* Problem to work on
Below are some records. Print exactly the lines between the one holding "(** ** data.js *)" and the one holding "k_id = VStr (d_id d)", inclusive, and nothing else.

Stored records
________

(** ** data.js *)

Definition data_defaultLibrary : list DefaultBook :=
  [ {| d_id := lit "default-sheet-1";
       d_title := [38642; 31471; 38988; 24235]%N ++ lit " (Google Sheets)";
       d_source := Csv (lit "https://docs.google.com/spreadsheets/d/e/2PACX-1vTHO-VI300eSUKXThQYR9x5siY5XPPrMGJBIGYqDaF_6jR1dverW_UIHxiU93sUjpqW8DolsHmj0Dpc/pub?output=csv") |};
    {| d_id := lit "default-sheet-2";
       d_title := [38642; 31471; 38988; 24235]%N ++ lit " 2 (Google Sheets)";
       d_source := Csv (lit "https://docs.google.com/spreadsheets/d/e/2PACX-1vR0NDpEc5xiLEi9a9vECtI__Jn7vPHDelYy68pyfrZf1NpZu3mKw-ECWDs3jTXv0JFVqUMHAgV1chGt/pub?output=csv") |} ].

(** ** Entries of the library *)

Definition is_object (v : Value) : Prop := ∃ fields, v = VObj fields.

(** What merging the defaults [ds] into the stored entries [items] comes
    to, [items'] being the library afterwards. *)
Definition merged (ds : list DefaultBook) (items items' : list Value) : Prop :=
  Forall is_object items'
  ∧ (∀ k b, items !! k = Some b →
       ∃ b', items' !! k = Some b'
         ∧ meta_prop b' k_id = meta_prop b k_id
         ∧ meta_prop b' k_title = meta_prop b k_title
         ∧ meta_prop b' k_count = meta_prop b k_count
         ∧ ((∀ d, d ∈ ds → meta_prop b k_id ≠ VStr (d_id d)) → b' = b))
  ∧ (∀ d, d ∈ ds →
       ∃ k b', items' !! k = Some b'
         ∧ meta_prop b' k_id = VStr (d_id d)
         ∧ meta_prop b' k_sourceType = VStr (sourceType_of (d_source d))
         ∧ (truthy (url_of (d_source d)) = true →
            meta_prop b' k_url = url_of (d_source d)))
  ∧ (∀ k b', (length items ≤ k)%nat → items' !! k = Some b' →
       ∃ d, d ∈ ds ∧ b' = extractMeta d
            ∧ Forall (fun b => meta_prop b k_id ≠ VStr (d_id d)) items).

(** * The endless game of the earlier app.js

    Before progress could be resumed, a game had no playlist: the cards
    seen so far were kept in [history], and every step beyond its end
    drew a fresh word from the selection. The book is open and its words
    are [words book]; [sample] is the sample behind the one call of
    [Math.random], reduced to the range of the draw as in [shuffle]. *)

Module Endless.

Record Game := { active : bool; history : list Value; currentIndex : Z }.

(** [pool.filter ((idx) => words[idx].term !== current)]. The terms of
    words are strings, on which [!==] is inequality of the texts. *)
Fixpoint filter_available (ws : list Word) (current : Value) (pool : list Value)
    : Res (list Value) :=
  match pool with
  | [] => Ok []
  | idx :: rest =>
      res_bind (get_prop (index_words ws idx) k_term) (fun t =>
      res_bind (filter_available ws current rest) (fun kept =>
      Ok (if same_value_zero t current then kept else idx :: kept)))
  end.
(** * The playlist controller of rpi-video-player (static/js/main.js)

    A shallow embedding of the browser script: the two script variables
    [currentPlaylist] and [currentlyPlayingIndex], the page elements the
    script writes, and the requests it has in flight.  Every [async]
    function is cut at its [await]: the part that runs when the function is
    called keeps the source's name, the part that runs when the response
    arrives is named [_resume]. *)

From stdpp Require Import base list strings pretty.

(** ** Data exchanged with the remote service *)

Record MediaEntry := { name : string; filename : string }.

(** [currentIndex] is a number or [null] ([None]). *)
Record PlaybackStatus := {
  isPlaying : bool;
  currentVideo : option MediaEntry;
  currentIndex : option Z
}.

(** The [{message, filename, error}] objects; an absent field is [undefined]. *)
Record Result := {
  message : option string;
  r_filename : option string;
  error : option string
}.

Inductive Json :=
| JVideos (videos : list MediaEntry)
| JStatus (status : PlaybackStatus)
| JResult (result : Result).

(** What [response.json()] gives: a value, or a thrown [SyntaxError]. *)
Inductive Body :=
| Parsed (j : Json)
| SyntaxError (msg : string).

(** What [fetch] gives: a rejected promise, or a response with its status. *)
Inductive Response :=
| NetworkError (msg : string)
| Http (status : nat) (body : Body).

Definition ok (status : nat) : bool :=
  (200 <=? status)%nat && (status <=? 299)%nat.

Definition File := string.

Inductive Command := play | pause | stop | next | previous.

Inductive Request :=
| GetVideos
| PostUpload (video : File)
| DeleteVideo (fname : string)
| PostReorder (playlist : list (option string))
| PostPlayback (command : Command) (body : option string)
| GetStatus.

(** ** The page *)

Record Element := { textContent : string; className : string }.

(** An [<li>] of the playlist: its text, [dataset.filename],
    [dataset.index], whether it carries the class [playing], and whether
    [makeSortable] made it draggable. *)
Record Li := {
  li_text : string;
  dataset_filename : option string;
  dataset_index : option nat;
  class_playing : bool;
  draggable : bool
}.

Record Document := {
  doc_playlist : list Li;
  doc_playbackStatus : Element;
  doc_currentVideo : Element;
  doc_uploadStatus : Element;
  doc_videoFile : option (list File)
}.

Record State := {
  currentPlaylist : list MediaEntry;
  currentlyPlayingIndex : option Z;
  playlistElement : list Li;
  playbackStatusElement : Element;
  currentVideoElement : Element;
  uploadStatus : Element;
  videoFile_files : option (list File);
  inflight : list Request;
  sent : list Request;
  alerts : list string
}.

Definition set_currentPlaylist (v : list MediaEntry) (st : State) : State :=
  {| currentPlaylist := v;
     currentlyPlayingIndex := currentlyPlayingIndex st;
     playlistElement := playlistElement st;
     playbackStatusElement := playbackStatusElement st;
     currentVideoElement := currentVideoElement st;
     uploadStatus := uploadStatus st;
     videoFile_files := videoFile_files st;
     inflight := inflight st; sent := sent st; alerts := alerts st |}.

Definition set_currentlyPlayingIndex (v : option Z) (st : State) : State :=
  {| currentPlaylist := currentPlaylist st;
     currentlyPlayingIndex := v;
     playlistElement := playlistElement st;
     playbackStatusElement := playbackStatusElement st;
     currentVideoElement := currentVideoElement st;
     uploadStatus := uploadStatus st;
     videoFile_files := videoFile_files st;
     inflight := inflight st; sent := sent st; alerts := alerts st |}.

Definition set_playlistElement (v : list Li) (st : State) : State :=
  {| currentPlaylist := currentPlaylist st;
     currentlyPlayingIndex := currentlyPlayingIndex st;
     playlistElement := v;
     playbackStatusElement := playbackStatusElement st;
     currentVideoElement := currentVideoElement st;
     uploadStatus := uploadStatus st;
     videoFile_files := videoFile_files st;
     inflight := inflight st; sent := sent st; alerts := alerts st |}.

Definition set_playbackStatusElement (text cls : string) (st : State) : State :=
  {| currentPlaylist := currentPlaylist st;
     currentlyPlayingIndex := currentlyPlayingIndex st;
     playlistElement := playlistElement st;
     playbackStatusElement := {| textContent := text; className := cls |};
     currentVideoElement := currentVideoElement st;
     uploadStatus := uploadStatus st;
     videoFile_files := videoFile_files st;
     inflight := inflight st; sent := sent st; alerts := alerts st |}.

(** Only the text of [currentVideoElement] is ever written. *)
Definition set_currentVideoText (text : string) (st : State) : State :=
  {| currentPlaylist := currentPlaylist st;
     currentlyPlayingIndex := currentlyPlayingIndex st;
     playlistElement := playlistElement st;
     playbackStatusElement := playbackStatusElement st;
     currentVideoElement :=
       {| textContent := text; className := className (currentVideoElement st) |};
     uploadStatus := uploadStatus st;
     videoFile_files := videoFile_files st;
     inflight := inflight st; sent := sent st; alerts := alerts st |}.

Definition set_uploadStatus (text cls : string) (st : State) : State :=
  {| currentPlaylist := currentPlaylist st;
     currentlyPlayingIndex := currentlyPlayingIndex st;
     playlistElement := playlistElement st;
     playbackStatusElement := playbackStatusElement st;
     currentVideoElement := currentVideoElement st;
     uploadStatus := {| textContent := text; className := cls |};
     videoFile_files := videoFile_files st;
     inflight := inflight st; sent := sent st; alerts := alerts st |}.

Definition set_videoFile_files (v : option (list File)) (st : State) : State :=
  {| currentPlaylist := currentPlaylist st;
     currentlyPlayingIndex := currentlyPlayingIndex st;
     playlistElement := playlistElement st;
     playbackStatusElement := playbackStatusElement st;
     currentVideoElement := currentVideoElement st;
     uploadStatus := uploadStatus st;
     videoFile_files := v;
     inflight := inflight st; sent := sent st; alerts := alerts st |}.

________

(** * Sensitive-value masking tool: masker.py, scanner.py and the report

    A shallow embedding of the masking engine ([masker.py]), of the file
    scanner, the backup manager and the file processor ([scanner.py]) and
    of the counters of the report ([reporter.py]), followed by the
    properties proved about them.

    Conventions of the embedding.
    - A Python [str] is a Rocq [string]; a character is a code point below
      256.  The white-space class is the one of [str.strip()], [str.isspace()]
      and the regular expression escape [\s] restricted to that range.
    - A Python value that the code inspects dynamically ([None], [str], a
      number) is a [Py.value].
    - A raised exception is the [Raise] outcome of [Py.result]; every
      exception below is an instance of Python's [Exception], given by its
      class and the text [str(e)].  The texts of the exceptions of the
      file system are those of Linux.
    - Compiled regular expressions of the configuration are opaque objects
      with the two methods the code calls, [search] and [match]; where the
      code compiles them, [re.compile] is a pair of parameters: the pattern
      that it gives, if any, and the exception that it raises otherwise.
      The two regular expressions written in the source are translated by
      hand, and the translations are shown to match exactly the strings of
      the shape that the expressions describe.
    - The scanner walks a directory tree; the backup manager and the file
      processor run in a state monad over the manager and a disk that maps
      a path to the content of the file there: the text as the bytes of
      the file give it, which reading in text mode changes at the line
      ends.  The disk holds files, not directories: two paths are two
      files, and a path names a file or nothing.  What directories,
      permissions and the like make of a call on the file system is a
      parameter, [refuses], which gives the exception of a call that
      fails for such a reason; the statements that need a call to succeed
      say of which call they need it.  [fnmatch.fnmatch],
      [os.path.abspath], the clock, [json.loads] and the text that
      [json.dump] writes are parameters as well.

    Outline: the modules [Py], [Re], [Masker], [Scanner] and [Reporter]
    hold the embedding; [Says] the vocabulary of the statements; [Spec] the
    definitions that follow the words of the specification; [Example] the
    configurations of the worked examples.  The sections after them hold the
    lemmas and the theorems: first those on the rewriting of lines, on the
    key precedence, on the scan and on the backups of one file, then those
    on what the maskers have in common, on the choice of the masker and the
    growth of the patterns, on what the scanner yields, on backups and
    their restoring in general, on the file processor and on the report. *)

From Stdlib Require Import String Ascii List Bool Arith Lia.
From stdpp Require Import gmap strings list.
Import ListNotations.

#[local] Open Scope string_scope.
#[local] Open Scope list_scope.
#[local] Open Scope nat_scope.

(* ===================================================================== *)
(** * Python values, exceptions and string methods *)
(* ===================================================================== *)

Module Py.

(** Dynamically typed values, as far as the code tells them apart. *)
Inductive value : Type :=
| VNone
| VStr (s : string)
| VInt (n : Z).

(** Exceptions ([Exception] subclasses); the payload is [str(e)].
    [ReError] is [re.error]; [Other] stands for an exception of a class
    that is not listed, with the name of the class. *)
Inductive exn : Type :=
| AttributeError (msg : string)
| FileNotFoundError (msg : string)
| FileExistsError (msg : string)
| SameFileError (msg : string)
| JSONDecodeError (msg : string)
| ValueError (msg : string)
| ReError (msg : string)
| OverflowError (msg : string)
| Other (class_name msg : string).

________

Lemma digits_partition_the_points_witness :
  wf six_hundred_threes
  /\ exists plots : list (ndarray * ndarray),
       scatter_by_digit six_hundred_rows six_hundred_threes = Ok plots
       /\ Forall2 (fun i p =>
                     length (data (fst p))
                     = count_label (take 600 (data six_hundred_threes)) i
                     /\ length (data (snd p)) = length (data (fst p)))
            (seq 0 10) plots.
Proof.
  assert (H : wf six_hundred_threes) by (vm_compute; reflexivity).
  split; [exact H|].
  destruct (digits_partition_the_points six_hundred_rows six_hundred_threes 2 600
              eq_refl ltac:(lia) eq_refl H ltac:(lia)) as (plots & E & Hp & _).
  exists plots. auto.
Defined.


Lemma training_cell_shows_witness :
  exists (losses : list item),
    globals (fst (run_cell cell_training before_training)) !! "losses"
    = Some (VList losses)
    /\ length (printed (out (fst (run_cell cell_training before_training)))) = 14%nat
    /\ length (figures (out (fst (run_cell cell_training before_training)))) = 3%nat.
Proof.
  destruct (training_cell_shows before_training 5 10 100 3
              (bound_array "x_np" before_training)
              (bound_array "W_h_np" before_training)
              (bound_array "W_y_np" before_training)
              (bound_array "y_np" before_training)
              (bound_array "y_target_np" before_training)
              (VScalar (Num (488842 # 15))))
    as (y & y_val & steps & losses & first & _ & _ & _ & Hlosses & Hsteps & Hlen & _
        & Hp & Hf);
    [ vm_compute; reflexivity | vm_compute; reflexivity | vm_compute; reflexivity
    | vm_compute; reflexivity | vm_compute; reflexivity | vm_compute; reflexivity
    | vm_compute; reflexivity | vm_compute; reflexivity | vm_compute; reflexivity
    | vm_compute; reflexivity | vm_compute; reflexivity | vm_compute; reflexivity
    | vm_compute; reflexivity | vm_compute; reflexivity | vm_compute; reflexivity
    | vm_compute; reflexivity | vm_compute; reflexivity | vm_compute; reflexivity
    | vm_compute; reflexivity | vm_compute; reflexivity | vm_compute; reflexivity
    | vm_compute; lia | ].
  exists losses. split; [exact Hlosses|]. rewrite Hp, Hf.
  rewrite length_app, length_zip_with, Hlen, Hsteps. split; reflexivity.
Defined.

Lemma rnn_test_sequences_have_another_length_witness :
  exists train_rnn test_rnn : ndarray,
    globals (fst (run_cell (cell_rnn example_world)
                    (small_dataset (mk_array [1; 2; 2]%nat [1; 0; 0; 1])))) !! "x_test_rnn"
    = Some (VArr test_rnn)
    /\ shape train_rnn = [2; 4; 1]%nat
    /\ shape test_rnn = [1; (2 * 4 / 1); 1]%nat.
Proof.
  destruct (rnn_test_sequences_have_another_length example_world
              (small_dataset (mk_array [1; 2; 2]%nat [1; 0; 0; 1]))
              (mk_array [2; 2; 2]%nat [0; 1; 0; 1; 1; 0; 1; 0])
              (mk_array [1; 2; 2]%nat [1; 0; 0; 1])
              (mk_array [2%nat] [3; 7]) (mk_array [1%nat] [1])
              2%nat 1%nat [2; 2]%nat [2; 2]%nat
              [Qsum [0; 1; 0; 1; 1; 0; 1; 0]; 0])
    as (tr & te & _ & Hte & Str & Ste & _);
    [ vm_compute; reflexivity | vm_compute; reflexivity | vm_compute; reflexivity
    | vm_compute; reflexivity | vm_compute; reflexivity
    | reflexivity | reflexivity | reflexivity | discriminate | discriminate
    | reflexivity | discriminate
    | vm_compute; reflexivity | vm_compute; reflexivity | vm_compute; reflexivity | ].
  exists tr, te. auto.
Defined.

________

* Response box
(** ** data.js *)

Definition data_defaultLibrary : list DefaultBook :=
  [ {| d_id := lit "default-sheet-1";
       d_title := [38642; 31471; 38988; 24235]%N ++ lit " (Google Sheets)";
       d_source := Csv (lit "https://docs.google.com/spreadsheets/d/e/2PACX-1vTHO-VI300eSUKXThQYR9x5siY5XPPrMGJBIGYqDaF_6jR1dverW_UIHxiU93sUjpqW8DolsHmj0Dpc/pub?output=csv") |};
    {| d_id := lit "default-sheet-2";
       d_title := [38642; 31471; 38988; 24235]%N ++ lit " 2 (Google Sheets)";
       d_source := Csv (lit "https://docs.google.com/spreadsheets/d/e/2PACX-1vR0NDpEc5xiLEi9a9vECtI__Jn7vPHDelYy68pyfrZf1NpZu3mKw-ECWDs3jTXv0JFVqUMHAgV1chGt/pub?output=csv") |} ].

(** ** Entries of the library *)

Definition is_object (v : Value) : Prop := ∃ fields, v = VObj fields.

(** What merging the defaults [ds] into the stored entries [items] comes
    to, [items'] being the library afterwards. *)
Definition merged (ds : list DefaultBook) (items items' : list Value) : Prop :=
  Forall is_object items'
  ∧ (∀ k b, items !! k = Some b →
       ∃ b', items' !! k = Some b'
         ∧ meta_prop b' k_id = meta_prop b k_id
         ∧ meta_prop b' k_title = meta_prop b k_title
         ∧ meta_prop b' k_count = meta_prop b k_count
         ∧ ((∀ d, d ∈ ds → meta_prop b k_id ≠ VStr (d_id d)) → b' = b))
  ∧ (∀ d, d ∈ ds →
       ∃ k b', items' !! k = Some b'
         ∧ meta_prop b' k_id = VStr (d_id d)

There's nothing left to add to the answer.